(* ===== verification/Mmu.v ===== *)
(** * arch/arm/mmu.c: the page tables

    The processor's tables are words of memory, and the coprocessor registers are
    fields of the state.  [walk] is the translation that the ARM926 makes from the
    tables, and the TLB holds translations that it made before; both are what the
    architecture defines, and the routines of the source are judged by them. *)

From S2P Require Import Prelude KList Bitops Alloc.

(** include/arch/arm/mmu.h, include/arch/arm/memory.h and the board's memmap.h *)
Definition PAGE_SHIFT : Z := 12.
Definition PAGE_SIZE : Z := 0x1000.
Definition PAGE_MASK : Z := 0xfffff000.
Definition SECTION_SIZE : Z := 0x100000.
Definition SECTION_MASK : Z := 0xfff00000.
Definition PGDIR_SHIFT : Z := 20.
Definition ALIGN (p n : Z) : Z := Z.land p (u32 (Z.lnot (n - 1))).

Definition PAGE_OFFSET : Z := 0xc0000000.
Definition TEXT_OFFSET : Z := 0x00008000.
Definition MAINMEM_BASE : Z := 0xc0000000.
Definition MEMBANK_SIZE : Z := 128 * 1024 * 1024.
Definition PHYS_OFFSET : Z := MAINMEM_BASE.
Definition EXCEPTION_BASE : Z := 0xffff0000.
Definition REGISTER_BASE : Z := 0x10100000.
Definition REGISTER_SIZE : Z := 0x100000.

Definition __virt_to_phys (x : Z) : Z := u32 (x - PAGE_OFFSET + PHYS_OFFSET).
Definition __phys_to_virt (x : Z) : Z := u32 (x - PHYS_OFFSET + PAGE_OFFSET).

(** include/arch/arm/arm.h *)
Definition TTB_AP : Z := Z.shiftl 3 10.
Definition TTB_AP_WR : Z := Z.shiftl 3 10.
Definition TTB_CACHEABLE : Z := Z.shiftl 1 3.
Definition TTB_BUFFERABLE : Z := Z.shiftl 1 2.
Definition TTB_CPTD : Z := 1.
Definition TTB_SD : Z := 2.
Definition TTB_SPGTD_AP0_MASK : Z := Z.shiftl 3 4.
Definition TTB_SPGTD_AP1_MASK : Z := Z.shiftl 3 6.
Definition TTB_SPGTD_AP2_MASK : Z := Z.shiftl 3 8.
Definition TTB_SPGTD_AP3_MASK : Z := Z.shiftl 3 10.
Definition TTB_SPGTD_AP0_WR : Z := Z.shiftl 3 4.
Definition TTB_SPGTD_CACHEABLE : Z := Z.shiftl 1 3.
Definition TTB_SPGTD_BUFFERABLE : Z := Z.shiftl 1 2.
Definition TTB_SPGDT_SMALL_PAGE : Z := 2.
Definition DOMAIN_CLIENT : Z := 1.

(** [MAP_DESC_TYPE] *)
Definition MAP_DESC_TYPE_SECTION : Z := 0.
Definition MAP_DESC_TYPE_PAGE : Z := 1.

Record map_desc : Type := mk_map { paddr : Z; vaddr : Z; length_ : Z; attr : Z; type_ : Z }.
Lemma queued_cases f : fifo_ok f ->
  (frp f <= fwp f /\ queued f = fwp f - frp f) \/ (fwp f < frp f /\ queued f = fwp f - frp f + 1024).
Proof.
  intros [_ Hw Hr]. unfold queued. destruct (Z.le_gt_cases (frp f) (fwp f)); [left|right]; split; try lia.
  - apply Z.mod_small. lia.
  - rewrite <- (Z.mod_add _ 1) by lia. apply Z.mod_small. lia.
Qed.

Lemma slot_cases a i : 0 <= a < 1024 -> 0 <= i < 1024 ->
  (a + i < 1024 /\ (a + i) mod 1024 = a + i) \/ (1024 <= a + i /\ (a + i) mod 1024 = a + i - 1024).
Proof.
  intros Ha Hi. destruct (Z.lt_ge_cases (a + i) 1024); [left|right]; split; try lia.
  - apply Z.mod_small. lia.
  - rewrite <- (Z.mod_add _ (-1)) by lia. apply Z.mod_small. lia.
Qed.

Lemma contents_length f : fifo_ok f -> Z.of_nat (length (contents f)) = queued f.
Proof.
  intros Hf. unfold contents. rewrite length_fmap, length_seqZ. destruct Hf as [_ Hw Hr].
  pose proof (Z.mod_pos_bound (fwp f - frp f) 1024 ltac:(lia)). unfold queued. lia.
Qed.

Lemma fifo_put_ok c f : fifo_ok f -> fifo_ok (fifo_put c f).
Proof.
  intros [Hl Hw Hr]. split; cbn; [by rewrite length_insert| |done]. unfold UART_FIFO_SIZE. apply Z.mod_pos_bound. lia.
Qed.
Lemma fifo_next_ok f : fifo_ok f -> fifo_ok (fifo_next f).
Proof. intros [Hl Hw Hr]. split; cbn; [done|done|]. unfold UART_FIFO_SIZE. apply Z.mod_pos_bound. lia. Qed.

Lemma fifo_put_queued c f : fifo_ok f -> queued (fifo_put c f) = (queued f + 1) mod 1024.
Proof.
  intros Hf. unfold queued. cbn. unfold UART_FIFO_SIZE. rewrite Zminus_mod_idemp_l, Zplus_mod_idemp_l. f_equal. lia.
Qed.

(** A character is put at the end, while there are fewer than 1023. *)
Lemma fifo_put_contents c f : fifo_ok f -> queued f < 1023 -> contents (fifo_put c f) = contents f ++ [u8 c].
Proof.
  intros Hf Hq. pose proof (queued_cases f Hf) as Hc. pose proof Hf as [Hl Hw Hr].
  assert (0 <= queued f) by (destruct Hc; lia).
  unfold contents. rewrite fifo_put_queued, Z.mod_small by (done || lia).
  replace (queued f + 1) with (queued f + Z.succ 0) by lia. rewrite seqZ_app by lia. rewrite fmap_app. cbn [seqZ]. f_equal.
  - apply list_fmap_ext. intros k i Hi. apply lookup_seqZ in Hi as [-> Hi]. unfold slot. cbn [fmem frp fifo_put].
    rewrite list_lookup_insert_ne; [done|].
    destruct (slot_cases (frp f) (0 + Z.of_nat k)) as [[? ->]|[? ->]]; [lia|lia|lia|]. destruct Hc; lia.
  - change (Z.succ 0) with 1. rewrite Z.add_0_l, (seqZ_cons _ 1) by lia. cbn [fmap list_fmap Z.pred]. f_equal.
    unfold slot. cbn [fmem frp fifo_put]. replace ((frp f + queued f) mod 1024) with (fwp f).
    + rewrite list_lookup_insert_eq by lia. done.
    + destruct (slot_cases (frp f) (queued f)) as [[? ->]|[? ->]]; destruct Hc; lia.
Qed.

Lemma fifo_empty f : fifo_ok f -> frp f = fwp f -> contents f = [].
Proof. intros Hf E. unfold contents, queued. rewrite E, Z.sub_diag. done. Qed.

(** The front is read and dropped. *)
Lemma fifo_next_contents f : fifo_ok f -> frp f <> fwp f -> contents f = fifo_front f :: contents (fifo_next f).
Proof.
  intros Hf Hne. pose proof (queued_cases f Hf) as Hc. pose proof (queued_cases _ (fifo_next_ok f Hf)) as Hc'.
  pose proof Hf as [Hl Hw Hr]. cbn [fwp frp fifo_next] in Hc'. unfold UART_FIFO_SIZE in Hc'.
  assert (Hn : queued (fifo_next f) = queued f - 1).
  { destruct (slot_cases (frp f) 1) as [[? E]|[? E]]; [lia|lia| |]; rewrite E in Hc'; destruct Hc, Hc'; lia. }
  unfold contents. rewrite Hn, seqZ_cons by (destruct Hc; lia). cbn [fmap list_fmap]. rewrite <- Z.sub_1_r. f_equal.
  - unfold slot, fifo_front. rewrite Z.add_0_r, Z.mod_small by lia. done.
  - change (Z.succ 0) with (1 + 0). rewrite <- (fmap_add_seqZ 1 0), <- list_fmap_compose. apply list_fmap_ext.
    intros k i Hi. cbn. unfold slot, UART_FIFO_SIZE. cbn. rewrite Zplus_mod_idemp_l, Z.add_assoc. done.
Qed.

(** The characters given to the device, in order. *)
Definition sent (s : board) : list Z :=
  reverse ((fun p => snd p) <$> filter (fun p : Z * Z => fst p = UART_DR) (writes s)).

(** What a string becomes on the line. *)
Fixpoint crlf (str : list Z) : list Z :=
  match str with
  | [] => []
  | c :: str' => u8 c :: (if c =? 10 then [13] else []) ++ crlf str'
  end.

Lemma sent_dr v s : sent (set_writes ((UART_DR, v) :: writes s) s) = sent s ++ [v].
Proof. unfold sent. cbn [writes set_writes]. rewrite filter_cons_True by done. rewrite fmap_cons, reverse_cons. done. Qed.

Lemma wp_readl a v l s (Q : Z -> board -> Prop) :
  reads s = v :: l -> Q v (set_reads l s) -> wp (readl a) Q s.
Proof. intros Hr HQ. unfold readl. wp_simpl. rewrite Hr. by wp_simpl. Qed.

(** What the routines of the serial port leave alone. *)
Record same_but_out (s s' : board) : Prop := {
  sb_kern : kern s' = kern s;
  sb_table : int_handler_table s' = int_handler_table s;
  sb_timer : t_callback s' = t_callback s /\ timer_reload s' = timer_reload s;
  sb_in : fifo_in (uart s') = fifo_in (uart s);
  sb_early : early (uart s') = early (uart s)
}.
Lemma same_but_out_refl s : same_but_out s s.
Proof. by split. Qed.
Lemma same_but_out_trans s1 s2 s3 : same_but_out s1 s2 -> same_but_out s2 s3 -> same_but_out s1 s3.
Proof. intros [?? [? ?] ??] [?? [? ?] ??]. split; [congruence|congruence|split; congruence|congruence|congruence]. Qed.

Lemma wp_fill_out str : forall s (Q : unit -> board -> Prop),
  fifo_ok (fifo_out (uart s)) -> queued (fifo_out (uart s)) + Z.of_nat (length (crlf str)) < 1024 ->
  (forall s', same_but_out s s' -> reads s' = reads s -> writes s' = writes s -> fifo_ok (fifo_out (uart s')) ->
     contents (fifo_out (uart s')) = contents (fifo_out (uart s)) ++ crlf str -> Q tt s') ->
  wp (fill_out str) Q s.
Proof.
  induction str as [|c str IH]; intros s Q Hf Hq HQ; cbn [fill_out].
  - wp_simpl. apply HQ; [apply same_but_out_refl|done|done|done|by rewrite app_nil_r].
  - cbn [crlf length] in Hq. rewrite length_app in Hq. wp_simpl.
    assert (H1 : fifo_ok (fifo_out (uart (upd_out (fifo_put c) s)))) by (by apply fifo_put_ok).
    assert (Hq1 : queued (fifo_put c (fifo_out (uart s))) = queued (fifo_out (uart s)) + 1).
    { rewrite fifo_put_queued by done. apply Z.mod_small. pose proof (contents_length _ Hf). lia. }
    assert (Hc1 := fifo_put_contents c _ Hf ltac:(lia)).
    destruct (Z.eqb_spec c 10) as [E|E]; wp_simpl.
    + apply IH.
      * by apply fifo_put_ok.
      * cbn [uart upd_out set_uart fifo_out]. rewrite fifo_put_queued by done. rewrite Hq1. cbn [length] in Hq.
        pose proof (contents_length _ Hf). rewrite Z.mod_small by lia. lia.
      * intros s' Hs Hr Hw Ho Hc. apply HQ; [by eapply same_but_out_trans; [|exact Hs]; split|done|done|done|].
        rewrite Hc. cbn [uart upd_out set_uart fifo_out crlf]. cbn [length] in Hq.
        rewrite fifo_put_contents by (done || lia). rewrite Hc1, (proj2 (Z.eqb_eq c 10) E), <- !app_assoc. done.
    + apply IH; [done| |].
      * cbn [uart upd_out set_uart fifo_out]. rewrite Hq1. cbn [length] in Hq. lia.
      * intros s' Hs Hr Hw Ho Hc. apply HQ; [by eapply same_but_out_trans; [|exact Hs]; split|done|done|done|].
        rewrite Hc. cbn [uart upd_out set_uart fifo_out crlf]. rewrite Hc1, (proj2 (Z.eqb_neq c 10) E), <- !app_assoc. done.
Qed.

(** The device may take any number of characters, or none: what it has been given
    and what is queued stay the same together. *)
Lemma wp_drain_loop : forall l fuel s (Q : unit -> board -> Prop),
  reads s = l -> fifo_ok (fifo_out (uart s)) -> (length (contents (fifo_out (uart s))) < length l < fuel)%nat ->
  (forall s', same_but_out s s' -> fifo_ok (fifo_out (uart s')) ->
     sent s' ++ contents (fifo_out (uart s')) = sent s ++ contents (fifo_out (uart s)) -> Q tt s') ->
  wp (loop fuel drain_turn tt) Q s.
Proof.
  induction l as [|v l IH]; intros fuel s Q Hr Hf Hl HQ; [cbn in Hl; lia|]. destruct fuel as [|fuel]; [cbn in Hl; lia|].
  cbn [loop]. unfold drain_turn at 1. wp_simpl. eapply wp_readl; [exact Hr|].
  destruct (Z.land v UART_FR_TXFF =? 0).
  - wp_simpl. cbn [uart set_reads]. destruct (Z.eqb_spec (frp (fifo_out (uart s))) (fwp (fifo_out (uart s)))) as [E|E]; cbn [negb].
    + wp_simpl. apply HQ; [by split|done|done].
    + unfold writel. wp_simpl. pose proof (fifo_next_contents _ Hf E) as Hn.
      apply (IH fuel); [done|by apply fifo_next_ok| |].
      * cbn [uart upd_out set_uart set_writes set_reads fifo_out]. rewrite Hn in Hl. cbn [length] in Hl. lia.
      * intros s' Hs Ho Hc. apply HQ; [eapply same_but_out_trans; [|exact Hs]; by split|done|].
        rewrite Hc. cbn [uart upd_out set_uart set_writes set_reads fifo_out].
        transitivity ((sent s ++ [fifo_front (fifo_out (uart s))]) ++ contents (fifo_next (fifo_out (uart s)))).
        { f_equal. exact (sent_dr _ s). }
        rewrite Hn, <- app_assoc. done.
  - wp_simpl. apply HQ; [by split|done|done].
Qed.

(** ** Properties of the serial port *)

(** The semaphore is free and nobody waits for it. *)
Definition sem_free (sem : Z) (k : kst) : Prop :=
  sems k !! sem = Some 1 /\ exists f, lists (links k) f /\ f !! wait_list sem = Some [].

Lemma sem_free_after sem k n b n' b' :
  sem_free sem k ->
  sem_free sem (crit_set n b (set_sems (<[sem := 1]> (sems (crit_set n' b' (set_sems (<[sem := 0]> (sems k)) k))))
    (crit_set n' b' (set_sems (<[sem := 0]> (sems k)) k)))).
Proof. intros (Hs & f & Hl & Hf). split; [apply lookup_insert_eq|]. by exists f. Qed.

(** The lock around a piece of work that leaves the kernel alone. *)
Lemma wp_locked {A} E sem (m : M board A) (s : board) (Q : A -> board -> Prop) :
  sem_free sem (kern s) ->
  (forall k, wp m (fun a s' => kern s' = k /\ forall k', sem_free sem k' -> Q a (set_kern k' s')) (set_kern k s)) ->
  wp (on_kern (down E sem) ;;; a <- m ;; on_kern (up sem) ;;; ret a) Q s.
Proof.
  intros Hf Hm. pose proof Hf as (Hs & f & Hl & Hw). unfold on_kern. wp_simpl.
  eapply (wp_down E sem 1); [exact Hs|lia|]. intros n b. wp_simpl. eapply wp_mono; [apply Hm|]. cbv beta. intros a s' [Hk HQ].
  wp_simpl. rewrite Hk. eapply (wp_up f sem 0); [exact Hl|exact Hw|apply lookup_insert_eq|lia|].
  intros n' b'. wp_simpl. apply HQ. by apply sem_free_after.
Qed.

#### WHAT IS BEING ASKED:
Begin at the top of the listing above and set down each line exactly. Stop after the line that contains "Definition PGDIR_SHIFT : Z := 20.".

#### EXPECTED OUTPUT:
(* ===== verification/Mmu.v ===== *)
(** * arch/arm/mmu.c: the page tables

    The processor's tables are words of memory, and the coprocessor registers are
    fields of the state.  [walk] is the translation that the ARM926 makes from the
    tables, and the TLB holds translations that it made before; both are what the
    architecture defines, and the routines of the source are judged by them. *)

From S2P Require Import Prelude KList Bitops Alloc.

(** include/arch/arm/mmu.h, include/arch/arm/memory.h and the board's memmap.h *)
Definition PAGE_SHIFT : Z := 12.
Definition PAGE_SIZE : Z := 0x1000.
Definition PAGE_MASK : Z := 0xfffff000.
Definition SECTION_SIZE : Z := 0x100000.
Definition SECTION_MASK : Z := 0xfff00000.
Definition PGDIR_SHIFT : Z := 20.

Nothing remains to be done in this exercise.